** Opening Exercise inputs block **

Lemma horiz_walk :
  sr = er -> sc <> ec ->
  horiz_loop loop_fuel b sr (sc + (if ec >? sc then 1 else -1)) ec
    (if ec >? sc then 1 else -1)
  = Ret (path_clear b sr sc er ec).
Proof.
  intros He Hne.
  destruct (between_on_board sr sc er ec Hstart Hend (or_intror (or_introl He)))
    as [Hon Hlen].
  rewrite !step_sgn by assumption.
  unfold path_clear, between in *. subst er.
  rewrite Z.sub_diag in *. change (Z.sgn 0) with 0 in *. rewrite Z.add_0_r in *.
  set (n := (Z.to_nat (Z.max (Z.abs 0) (Z.abs (ec - sc))) - 1)%nat) in *.
  apply (horiz_loop_to b Hwf n).
  - subst n. destruct (sgn_cases (ec - sc)) as [[? ->]|[[? ->]|[? ->]]]; lia.
  - unfold loop_fuel. subst n. destruct Hstart, Hend. lia.
  - destruct (sgn_cases (ec - sc)) as [[? ->]|[[? ->]|[? ->]]]; lia.
  - assumption.
Qed.

Lemma vert_walk :
  sc = ec -> sr <> er ->
  vert_loop loop_fuel b (sr + (if er >? sr then 1 else -1)) sc er
    (if er >? sr then 1 else -1)
  = Ret (path_clear b sr sc er ec).
Proof.
  intros He Hne.
  destruct (between_on_board sr sc er ec Hstart Hend (or_intror (or_intror He)))
    as [Hon Hlen].
  rewrite !step_sgn by assumption.
  unfold path_clear, between in *. subst ec.
  rewrite Z.sub_diag in *. change (Z.sgn 0) with 0 in *. rewrite Z.add_0_r in *.
  set (n := (Z.to_nat (Z.max (Z.abs (er - sr)) (Z.abs 0)) - 1)%nat) in *.
  apply (vert_loop_to b Hwf n).
  - subst n. destruct (sgn_cases (er - sr)) as [[? ->]|[[? ->]|[? ->]]]; lia.
  - unfold loop_fuel. subst n. destruct Hstart, Hend. lia.
  - destruct (sgn_cases (er - sr)) as [[? ->]|[[? ->]|[? ->]]]; lia.
  - assumption.
Qed.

** Closing Exercise inputs block **

■ What is needed ■
From the first entry to the last, reproduce everything precisely.

■ Your response ■
Lemma horiz_walk :
  sr = er -> sc <> ec ->
  horiz_loop loop_fuel b sr (sc + (if ec >? sc then 1 else -1)) ec
    (if ec >? sc then 1 else -1)
  = Ret (path_clear b sr sc er ec).
Proof.
  intros He Hne.
  destruct (between_on_board sr sc er ec Hstart Hend (or_intror (or_introl He)))
    as [Hon Hlen].
  rewrite !step_sgn by assumption.
  unfold path_clear, between in *. subst er.
  rewrite Z.sub_diag in *. change (Z.sgn 0) with 0 in *. rewrite Z.add_0_r in *.
  set (n := (Z.to_nat (Z.max (Z.abs 0) (Z.abs (ec - sc))) - 1)%nat) in *.
  apply (horiz_loop_to b Hwf n).
  - subst n. destruct (sgn_cases (ec - sc)) as [[? ->]|[[? ->]|[? ->]]]; lia.
  - unfold loop_fuel. subst n. destruct Hstart, Hend. lia.
  - destruct (sgn_cases (ec - sc)) as [[? ->]|[[? ->]|[? ->]]]; lia.
  - assumption.
Qed.

Lemma vert_walk :
  sc = ec -> sr <> er ->
  vert_loop loop_fuel b (sr + (if er >? sr then 1 else -1)) sc er
    (if er >? sr then 1 else -1)
  = Ret (path_clear b sr sc er ec).
Proof.
  intros He Hne.
  destruct (between_on_board sr sc er ec Hstart Hend (or_intror (or_intror He)))
    as [Hon Hlen].
  rewrite !step_sgn by assumption.
  unfold path_clear, between in *. subst ec.
  rewrite Z.sub_diag in *. change (Z.sgn 0) with 0 in *. rewrite Z.add_0_r in *.
  set (n := (Z.to_nat (Z.max (Z.abs (er - sr)) (Z.abs 0)) - 1)%nat) in *.
  apply (vert_loop_to b Hwf n).
  - subst n. destruct (sgn_cases (er - sr)) as [[? ->]|[[? ->]|[? ->]]]; lia.
  - unfold loop_fuel. subst n. destruct Hstart, Hend. lia.
  - destruct (sgn_cases (er - sr)) as [[? ->]|[[? ->]|[? ->]]]; lia.
  - assumption.
Qed.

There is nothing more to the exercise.